Copy out the lines of the records below, and only those lines, from the one with "(by apply seg_at_stack)." through the one with "eapply wp_mono; [apply (wp_map_sigreturn_trampoline", exactly as they appear.

++++++++++++++++++++

Lemma segment_pages_low p : is_Some (program_flags p) -> 0 <= p < 2 ^ 35.
Proof using Hld.
  unfold program_flags. destruct (Z.eqb_spec p trampoline_page) as [->|_]; [intros _; by vm_compute|].
  unfold on_stack. destruct (_ && _) eqn:E.
  { apply andb_true_iff in E as [E1%Z.leb_le E2%Z.ltb_lt]. change stack_page with 0x7FFFFFFEF in *.
    change stack_count with 16 in *. lia. }
  destruct (seg_at _ p) as [s|] eqn:Es; [|by intros []]. apply seg_at_in in Es as [Hs Hc]. intros _.
  pose proof (ld_segments _ _ Hld) as Hok. rewrite Forall_forall in Hok. destruct (Hok s Hs) as (_ & H0 & _ & Hl).
  apply andb_true_iff in Hc as [E1%Z.leb_le E2%Z.ltb_lt]. clear -H0 Hl E1 E2. divlia.
Qed.

(** The stack and the trampoline, over the segments. *)
Lemma wp_map_rest {W} root σ0 a0 m0 (self : AddressSpace W) pages a m :
  as_root_phys self = root -> (forall v, 0 <= v < 2 ^ 47 -> σ0 v = None) ->
  image_at (PM := PM) root σ0 a0 m0 pages (program_bytes data h) a m ->
  (forall p, snd <$> pages !! p = seg_rights (PM := PM) <$> seg_at (program_segments data h) p) ->
  (4 * (16 + 1) <= size (fa_free a))%nat ->
  wp ('(a, m) ← map_user_stack (PM := PM) self off a m; map_sigreturn_trampoline (PM := PM) self off a m)
    (fun '(a', m') => exists pages', image_at (PM := PM) root σ0 a0 m0 pages' (program_bytes data h) a' m' /\
       forall p, snd <$> pages' !! p = program_flags p).
Proof using Hld.
  intros Hroot Hlow Him Hp Hsz.
  assert (forall p, seg_at (program_segments data h) p = None -> pages !! p = None) as Hnone.
  { intros p E. specialize (Hp p). rewrite E in Hp. by destruct (pages !! p). }
  wp_step. eapply wp_mono; [apply (wp_map_user_stack root σ0 a0 m0 self Hroot Hlow (program_bytes data h) a m pages Him)|].
  { intros p H. by apply Hnone, seg_at_stack. }
  { intros v H. rewrite program_bytes_out by (by apply seg_at_stack).
    destruct (Z.eqb_spec (v / 4096) trampoline_page) as [E|_]; [|done]. by rewrite E, trampoline_off_stack in H. }
  { lia. }
  intros [a1 m1] (pages1 & Him1 & Had & Hs1). cbv beta iota zeta.
  assert (forall p, on_stack p = false -> pages1 !! p = pages !! p) as Hout.
  { intros p H. apply (Had p). unfold on_stack in H. apply andb_false_iff in H as [H%Z.leb_gt|H%Z.ltb_ge]; lia. }
  eapply wp_mono; [apply (wp_map_sigreturn_trampoline root σ0 a0 m0 self Hroot Hlow (program_bytes data h) a1 m1 pages1 Him1)|].
  { rewrite Hout by apply trampoline_off_stack. by apply Hnone, seg_at_trampoline. }
  { intros v E. rewrite program_bytes_out by (rewrite E; apply seg_at_trampoline). by rewrite E, Z.eqb_refl. }
  { lia. }
  intros [a2 m2] (f & Him2 & _). eexists. split; [exact Him2|]. intros p. unfold program_flags.
  destruct (Z.eqb_spec p trampoline_page) as [->|Hne]; [by rewrite lookup_insert_eq|]. rewrite lookup_insert_ne by done.
  destruct (on_stack p) eqn:E; [|by rewrite Hout, Hp]. apply (Had p).
  apply andb_true_iff in E as [E1%Z.leb_le E2%Z.ltb_lt]. lia.
Qed.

++++++++++++++++++++

• [YOUR SOLUTION]:
  { intros v H. rewrite program_bytes_out by (by apply seg_at_stack).
    destruct (Z.eqb_spec (v / 4096) trampoline_page) as [E|_]; [|done]. by rewrite E, trampoline_off_stack in H. }
  { lia. }
  intros [a1 m1] (pages1 & Him1 & Had & Hs1). cbv beta iota zeta.
  assert (forall p, on_stack p = false -> pages1 !! p = pages !! p) as Hout.
  { intros p H. apply (Had p). unfold on_stack in H. apply andb_false_iff in H as [H%Z.leb_gt|H%Z.ltb_ge]; lia. }
  eapply wp_mono; [apply (wp_map_sigreturn_trampoline root σ0 a0 m0 self Hroot Hlow (program_bytes data h) a1 m1 pages1 Him1)|].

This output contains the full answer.